For essential requirements, phrasing questions in a yes or no format can help quickly eliminate unqualified or underqualified suppliers. On the other hand, if you’re seeking a partner with a deep understanding of your industry and needs, open text answers can encourage suppliers to share their creativity and vision.
RFP issuers should ask questions about the vendor’s experience in their industry. It’s important to determine whether a vendor understands the business’s challenges and can use their experience to be successful.
As you build RFPs, you may find it helpful to save them as templates. Remember, always follow RFP template best practices. Review your templates, customize and remove any unnecessary or irrelevant questions. RFP software makes this easy with dynamic templates broken down into sections.
Sample questions to ask in an RFP
There are dozens of questions you can ask in your RFP. In fact, here’s a list of 101 of the most common and best RFP questions to consider. In addition, we’ve selected a few here to help inspire your next RFP.
Who are your competitors?
Asking this question can help issuers determine a vendor’s integrity. It lets issuers know whether the vendors are honest about who their competitors are and why they lose to them. It can also help issuers determine if there are other options they should explore.
What is your implementation process like?
When purchasing software, setting it up correctly is crucial to maximizing its effectiveness. RFP issuers should determine how long the implementation process will take and how involved the vendor will be.
What kind of training do you offer?
The more complex the solution, the more important this question is. Certainly, if you don’t understand how to use all the solution’s features and functionality, you may miss out on key benefits. Issuers should inquire about the vendor’s customer success team, scope of training vendors offer, as well as the available formats. For example, will support only be offered by phone or will there also be online self-service and email?
How do you handle customer support?
Almost all software users encounter an issue at some point in time. Issuers should determine how long vendors take to respond to customer support requests, as well as how they can submit those requests.
Do you offer a trial?
Free trials can give issuers a clear picture of what the vendor has to offer with no risk to their organization.
Can you provide references, reviews and case studies?
In the absence of a trial, there’s no better way to determine the effectiveness of a solution than by learning about the experiences of those who already use it. Ask to talk directly to a current customer or request relevant case studies. If possible, request to speak to a current customer that has a similar business or use case.
The second step of the RFP process includes selecting vendors, issuing your RFP, answering questions, waiting for proposals and following up as the deadline approaches. Fortunately, this step requires slightly less effort than the other two.
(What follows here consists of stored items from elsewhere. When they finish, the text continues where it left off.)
(** [UPDATE documents SET ... WHERE id = ?], re-checking
    [UNIQUE (site_id, current_slug)]. *)
Definition update_document (id : Uuid) (f : DocumentRow -> DocumentRow) (db : DB) : result SqlError DB :=
  match documents db !! id with
  | None => Ok db
  | Some row =>
      fail_if (slug_taken (doc_site_id (f row)) (doc_current_slug (f row)) id db)
        (UniqueFailed (lit "documents.site_id, documents.current_slug"));;
      Ok (set_documents db (<[id := f row]> (documents db)))
  end.

(** The [revisions_default_category_placement] trigger. *)
Definition default_category_placement (id : Uuid) (row : RevisionRow) (db : DB) : result SqlError DB :=
  match documents db !! rev_document_id row with
  | None => Ok db
  | Some d =>
      fail_if (is_some (revision_categories db !! id)) (UniqueFailed (lit "revision_categories.revision_id"));;
      Ok (set_placements db (<[id := {|
        pl_document_id := rev_document_id row;
        pl_site_id := doc_site_id d;
        pl_category_id := parent ← rev_parent_revision_id row;
                          placement ← revision_categories db !! parent;
                          pl_category_id placement;
        pl_assigned_by_user_id := None;
        pl_assigned_at := rev_created_at row |}]> (revision_categories db)))
  end.

Definition insert_revision_row (id : Uuid) (row : RevisionRow) (db : DB) : result SqlError DB :=
  fail_if (is_some (revisions db !! id)) (UniqueFailed (lit "revisions.id"));;
  fail_if (is_some_and (fun key => any_row (fun _ r => bool_decide (rev_idempotency_key r = Some key))
                                     (revisions db)) (rev_idempotency_key row))
    (UniqueFailed (lit "revisions.idempotency_key"));;
  fail_if (any_row (fun _ r => (rev_document_id r =? rev_document_id row)%N
                               && (rev_number r =? rev_number row)%N) (revisions db))
    (UniqueFailed (lit "revisions.document_id, revisions.revision_number"));;
  fail_if (is_some_and (fun p => is_none (revisions db !! p)) (rev_parent_revision_id row)) ForeignKeyFailed;;
  default_category_placement id row (set_revisions db (<[id := row]> (revisions db))).

(** [UPDATE revision_categories SET category_id, assigned_by_user_id, assigned_at
    WHERE revision_id AND document_id AND site_id], guarded by the
    [published_revision_category_immutable] trigger. *)
Definition update_placement (revision_id document_id site_id : Uuid) (category_id : option Uuid)
    (actor_user_id : Uuid) (now : DateTime) (db : DB) : result SqlError (N * DB) :=
  match revision_categories db !! revision_id with
  | None => Ok (0%N, db)
  | Some p =>
      if (pl_document_id p =? document_id)%N && (pl_site_id p =? site_id)%N then
        fail_if (is_some_and (fun d => bool_decide (doc_published_revision_id d = Some revision_id))
                   (documents db !! pl_document_id p))
          (RaiseAbort (lit "published revision category placement is immutable"));;
        fail_if (is_some_and (fun c => negb (is_some_and (fun row => (cat_site_id row =? site_id)%N)
                                               (categories db !! c))) category_id
                 || negb (bool_decide (actor_user_id ∈ users db))) ForeignKeyFailed;;
        Ok (1%N, set_placements db (<[revision_id := {|
          pl_document_id := pl_document_id p; pl_site_id := pl_site_id p;
          pl_category_id := category_id; pl_assigned_by_user_id := Some actor_user_id;
          pl_assigned_at := now |}]> (revision_categories db)))
      else Ok (0%N, db)
  end.

(** [UPDATE routes SET is_canonical = 0 WHERE document_id = ?1] *)
Definition clear_canonical (document_id : Uuid) (db : DB) : result SqlError DB :=
  Ok (set_routes db ((fun r =>
    if (route_document_id r =? document_id)%N
    then {| route_document_id := route_document_id r; route_is_canonical := false;
            route_created_at := route_created_at r |}
    else r) <$> routes db)).

(** [INSERT INTO routes ... ON CONFLICT(site_id, path) DO UPDATE]: a path owned
    by another document is left as it is. *)
Definition upsert_route (site_id : Uuid) (path : rstr) (document_id : Uuid) (now : DateTime) (db : DB)
    : result SqlError DB :=
  match routes db !! (site_id, path) with
  | Some r =>
      Ok (set_routes db (<[(site_id, path) := {|
        route_document_id := route_document_id r;
        route_is_canonical := if (route_document_id r =? document_id)%N then true else route_is_canonical r;
        route_created_at := route_created_at r |}]> (routes db)))
  | None =>
      fail_if (is_none (documents db !! document_id)) ForeignKeyFailed;;
      Ok (set_routes db (<[(site_id, path) := {|
        route_document_id := document_id; route_is_canonical := true; route_created_at := now |}]>
        (routes db)))
  end.

Definition insert_audit (id : Uuid) (row : AuditRow) (db : DB) : result SqlError DB :=
  fail_if (is_some (ai_proposal_audits db !! id)) (UniqueFailed (lit "ai_proposal_audits.accepted_revision_id"));;
  fail_if (any_row (fun _ a => (ad_message_id a =? ad_message_id row)%N) (ai_proposal_audits db))
    (UniqueFailed (lit "ai_proposal_audits.message_id"));;
  fail_if (any_row (fun _ a => str_eqb (ad_idempotency_key a) (ad_idempotency_key row)) (ai_proposal_audits db))
    (UniqueFailed (lit "ai_proposal_audits.idempotency_key"));;
  fail_if (negb (is_some_and (fun r => (rev_document_id r =? ad_document_id row)%N) (revisions db !! id)))
    ForeignKeyFailed;;
  Ok (set_audits db (<[id := row]> (ai_proposal_audits db))).

(** ** Reading documents *)

Definition revision_of (db : DB) (document_id : Uuid) (revision_id : Uuid) : option RevisionRow :=
  r ← revisions db !! revision_id;
  if (rev_document_id r =? document_id)%N then Some r else None.

Definition json_error : RepositoryError := storage_error (lit "invalid JSON document").

Definition load_document (document_id : Uuid) (selector : RevisionSelector) : query DocumentSnapshot :=
  fun db =>
  d ← ok_or (documents db !! document_id) NotFound;
  fail_if (match selector with Current => false | PublishedRevision => negb (is_public d) end) NotFound;;
  revision_id ← ok_or (match selector with
                       | Current => Some (doc_current_revision_id d)
                       | PublishedRevision => doc_published_revision_id d
                       end) NotFound;
  r ← ok_or (revision_of db document_id revision_id) NotFound;
  revision ← ok_or (revision_of_json (rev_snapshot_json r)) json_error;
  Ok {| ds_schema_version := CONTENT_SCHEMA_VERSION; ds_id := document_id; ds_site_id := doc_site_id d;
        ds_status := doc_status d; ds_current_revision_id := doc_current_revision_id d;
        ds_published_revision_id := doc_published_revision_id d; ds_revision := revision;
        ds_created_at := doc_created_at d;
        ds_updated_at := match selector with
                         | Current => doc_updated_at d
                         | PublishedRevision => rev_created_at r
                         end |}.

Definition get_document (id : Uuid) : query DocumentSnapshot := load_document id Current.

Definition get_published_by_slug (site_id : Uuid) (slug : rstr) : query DocumentSnapshot := fun db =>
  document_id ← ok_or (r ← routes db !! (site_id, slug);
                       d ← documents db !! route_document_id r;
                       if (doc_site_id d =? site_id)%N then Some (route_document_id r) else None) NotFound;
  load_document document_id PublishedRevision db.

(** [published.created_at DESC, d.id DESC] *)
Definition published_at (db : DB) (d : DocumentRow) : option DateTime :=
  r ← doc_published_revision_id d; row ← revisions db !! r; Some (rev_created_at row).
Definition newest_leb (a b : Uuid * DateTime) : bool :=
  (b.2 <? a.2)%Z || ((a.2 =? b.2)%Z && (b.1 <=? a.1)%N).
Definition published_keys (db : DB) (p : Uuid -> DocumentRow -> bool) : list (Uuid * DateTime) :=
  omap (fun kv => if is_public kv.2 && p kv.1 kv.2
                  then t ← published_at db kv.2; Some (kv.1, t) else None)
    (map_to_list (documents db)).

Definition list_published (site_id : Uuid) (n : N) : query (list DocumentSnapshot) := fun db =>
  traverse (fun k => load_document k.1 PublishedRevision db)
    (limit (N.min n 500) (order_by newest_leb
      (published_keys db (fun _ d => (doc_site_id d =? site_id)%N)))).

Definition list_documents (site_id : Uuid) (n : N) : query (list DocumentSnapshot) := fun db =>
  traverse (fun k => load_document k.1 Current db)
    (limit (N.min n 500) (order_by newest_leb
      (omap (fun kv => if (doc_site_id kv.2 =? site_id)%N then Some (kv.1, doc_updated_at kv.2) else None)
         (map_to_list (documents db))))).

Definition revision_number_leb (a b : Uuid * RevisionRow) : bool :=
  (rev_number b.2 <=? rev_number a.2)%N.
Definition list_revisions (document_id : Uuid) (n : N) : query (list RevisionSnapshot) := fun db =>
  fail_if (is_none (documents db !! document_id)) NotFound;;
  traverse (fun kv => ok_or (revision_of_json (rev_snapshot_json kv.2)) json_error)
    (limit (N.min n 1000) (order_by revision_number_leb
      (List.filter (fun kv => (rev_document_id kv.2 =? document_id)%N) (map_to_list (revisions db))))).

Definition list_documents_with_selector (site_id : option Uuid) (n : N) (selector : RevisionSelector)
    : query (list DocumentSnapshot) := fun db =>
  let in_scope d := bool_decide (doc_site_id d ∈ sites db)
                    && is_none_or (fun s => (doc_site_id d =? s)%N) site_id in
  let keys := match selector with
    | Current => omap (fun kv => if in_scope kv.2 then Some (kv.1, doc_updated_at kv.2) else None)
                   (map_to_list (documents db))
    | PublishedRevision => published_keys db (fun _ => in_scope)
    end in
  traverse (fun k => load_document k.1 selector db) (limit (N.min n 500) (order_by newest_leb keys)).

Definition list_published_in_category_with_connection (site_id category_id : Uuid) (n : N)
    (order : CategoryPostOrder) : query (list DocumentSnapshot) := fun db =>
  let ids := match order with
    | OldestFirst => published_members db site_id category_id
    | NewestFirst => fst <$> order_by newest_leb (published_keys db (published_in db site_id category_id))
    end in
  traverse (fun id => load_document id PublishedRevision db) (limit (N.min n 500) ids).

Definition list_published_in_series_with_connection (site_id series_id : Uuid) (n : N)
    : query (list DocumentSnapshot) := fun db =>
  items ← list_published_series_items_with_connection site_id series_id n db;
  traverse (fun i => load_document (sir_document_id i) PublishedRevision db) items.

Definition published_noncanonical_route_exists (site_id : Uuid) (path : rstr) : query bool := fun db =>
  Ok match routes db !! (site_id, path) with
     | Some r => negb (route_is_canonical r)
                 && is_some_and (fun d => (doc_site_id d =? site_id)%N && is_public d)
                      (documents db !! route_document_id r)
     | None => false
     end.

Definition id_leb (a b : Uuid) : bool := (a <=? b)%N.
Definition get_unique_published_by_leaf_slug (site_id : Uuid) (leaf_slug : rstr)
    : query (option DocumentSnapshot) := fun db =>
  let matches := omap (fun kv =>
      if (doc_site_id kv.2 =? site_id)%N && is_public kv.2
      then r ← doc_published_revision_id kv.2; row ← revisions db !! r;
           if str_eqb (rev_slug row) leaf_slug then Some kv.1 else None
      else None) (map_to_list (documents db)) in
  match limit 2 (order_by id_leb matches) with
  | [id] => Some <$> load_document id PublishedRevision db
  | _ => Ok None
  end.

(** ** Writing revisions *)

Definition with_computed_hash (r : RevisionSnapshot) : RevisionSnapshot := {|
  rs_schema_version := rs_schema_version r; rs_id := rs_id r; rs_document_id := rs_document_id r;
  rs_revision_number := rs_revision_number r; rs_parent_revision_id := rs_parent_revision_id r;
  rs_title := rs_title r; rs_slug := rs_slug r; rs_source_markdown := rs_source_markdown r;
  rs_embeds := rs_embeds r; rs_intent := rs_intent r; rs_ontology := rs_ontology r;
  rs_ai_summary := rs_ai_summary r; rs_authorship := rs_authorship r; rs_actor := rs_actor r;
  rs_content_hash := content_hash_with_ai_summary (rs_title r) (rs_slug r) (rs_source_markdown r)
    (rs_embeds r) (rs_intent r) (rs_ontology r) (rs_ai_summary r);
  rs_created_at := rs_created_at r |}.

(** The number is not bounded here; the column is an [i64]. *)
Definition insert_revision (r : RevisionSnapshot) (idempotency_key : option rstr) : tx unit :=
  json ← lift (ok_or (revision_to_json r) json_error);
  execute map_revision_constraint_error (insert_revision_row (rs_id r) {|
    rev_document_id := rs_document_id r; rev_number := rs_revision_number r;
    rev_parent_revision_id := rs_parent_revision_id r; rev_slug := rs_slug r;
    rev_snapshot_json := json; rev_idempotency_key := idempotency_key;
    rev_created_at := rs_created_at r |}).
Once you’ve written your RFP, it’s time to select the vendors you want to invite to participate. Generally, you want to end up with three qualified vendors to choose from. With that in mind, use your market research to select a short list of about six vendors to invite to your RFP.
Issue the RFP
If you manage the RFP process using spreadsheets and Word you’ll likely send your RFP invitation to vendors using email. As you can imagine, sending RFPs through email creates a lot of traffic in your inbox. Alternatively, if you use RFP management software, you’ll simply send all your invitations in the system. RFP tools improve collaboration and cut the time required to issue an RFP by up to half.
Respond to questions
It’s common for vendors to have follow-up questions after reading your RFP. They may need clarification on an RFP requirement or want additional details about your specific needs.
When you receive these questions, gather them together. Answer each question in the list and send it back to all the vendors. This ensures that all participants have the same information and none have an advantage over the others. It’s worth noting that this is another helpful function of RFP software. Rather than fielding questions via dozens of emails, use a request for proposal tool to keep your inbox clean.
Send final reminders
Ideally, you’ll have lots of proposals before your deadline. If not, it’s helpful to send a quick and gentle deadline reminder to vendors that haven’t yet responded. Encourage them to participate and let them know you’re excited to see their proposal. It’s also helpful to attach the RFP and remind them of the anticipated date of the final decision.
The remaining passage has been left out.